Nuove armi saranno in primis acquistate da Russia e Cina, storici fornitori di armi all’Algeria, ma anche da altri paesi come la Turchia e soprattutto, novità dell’ultimo periodo, l’Iran. Con questi ultimi due paesi ci sono interlocuzioni sui droni. L’Algeria ha ritrovato un dialogo con l’Iran, dopo anni di tensioni più o meno latenti, favorito dall’avvicinamento tra Marocco e Israele, che ha chiaramente messo in atto una serie di dinamiche geopolitiche con cui l’Algeria sta cercando di controbilanciare le conseguenze dell’allineamento tra marocchini e israeliani. 

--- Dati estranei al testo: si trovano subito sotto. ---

(** * SRTF + Best-Fit simulator engine (simulador_motor.py): model and properties

    The engine keeps Python objects (processes, partitions) that are shared
    between several queues.  The model is an arena: [todos_procesos] is the
    list of all supplied process objects and a reference to a process is its
    position in that list; a partition object is referred to by its position
    in [particiones].  Every queue holds references, so a mutation of an
    object is seen through every queue that holds it, as in the source.
    The constructor [Simulador_init] is the one for a list of distinct
    objects; [Simulador_init_lista] is the one for a list that may hold the
    same object at several positions.

    A Python exception (indexing [self.particiones] with [None] or out of
    range, [deque.remove] of an absent element) is the result [None]. *)

From Stdlib Require Import ZArith Lia List Permutation.
From stdpp Require Import base tactics option list numbers sorting sets relations strings gmap.

Local Open Scope Z_scope.

(** ** Data model *)

Abbreviation ref := nat.

Inductive Estado := NUEVO | LS | LISTO | EJECUCION | TERMINADO.

Global Instance Estado_eq_dec : EqDecision Estado.
Proof. solve_decision. Defined.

Tale aumento di spesa va visto quindi nel contesto regionale, e non è spia di una voglia “espansionista” algerina. Sebbene nella nuova Costituzione del 2020 siano stati apportati cambiamenti che prevendono la possibilità, per l’Algeria, di operare militarmente al di fuori dei propri confini, la dottrina strategica algerina resta ancorata ai principi storici di non-interferenza. Ma le nuove dinamiche diplomatiche che hanno coinvolto il Marocco in questi anni, e i problemi di sicurezza sempre più marcati che connotano il Sahel e parte del Maghreb, fanno si che l’Algeria debba rafforzare la prontezza del proprio strumento militare. 

Le sfide nel Maghreb e nel Sahel

Chiaramente, le complicate relazioni con il Marocco rappresentano un importante elemento che spiega la necessità algerina di ammodernare e rafforzare il proprio strumento militare. Il Marocco viene da anni di ingenti investimenti militari: Nel 2017, Rabat ha lanciato un ambizioso piano quinquennale (2017-2022), del valore di oltre 20 miliardi di dollari, per modernizzare le proprie truppe con l’ambizione di diventare la principale potenza militare del Maghreb, a scapito proprio dell’Algeria.

Nel 2022, il Marocco ha destinato quasi 5 miliardi di euro, circa il 4% del PIL, all’ulteriore modernizzazione e rafforzamento del suo esercito. Inoltre, il Marocco può contare su forniture di armi americane, israeliane, francesi. Questa asimmetria è fondamentale per capire le preoccupazioni algerine, paese che è costretto da un certo ostracismo dell’industria della difesa americana ed europea a doversi rivolgere altrove. Certamente, l’Algeria ha relazioni storiche di un certo peso con Russia e Cina, ma qualora trovasse meno difficoltà ad acquisire armi altrove, probabilmente tali relazioni cambierebbero. 

La situazione oramai fuori controllo nel Sahel, con Mali e Burkina Faso epicentri dello sviluppo regionale di forze jihadiste oramai sempre più potenti e strutturate, rende tale spazio una minaccia immediata per l’Algeria. Inoltre, con una Libia latentemente sull’orlo di un potenziale collasso, e la Tunisia – dove nel corso degli ultimi anni l’Algeria ha avuto un ruolo di primo piano come partner securitario – anche a rischio data la crisi politica e i problemi socioeconomici oramai fuori controllo, fanno si che la “geografia della crisi” in cui è immersa Algeri necessiti di una serie di risposte, in primis l’essere preparati.

Tale geografia della crisi, la sfida posta dal rafforzamento diplomatico e militare del vicino marocchino, e la necessità di supportare le esigenze del personale militare in servizio e in pensione, spiegano come mai la leadership algerina abbia deciso di aumentare la spesa militare in questi termini.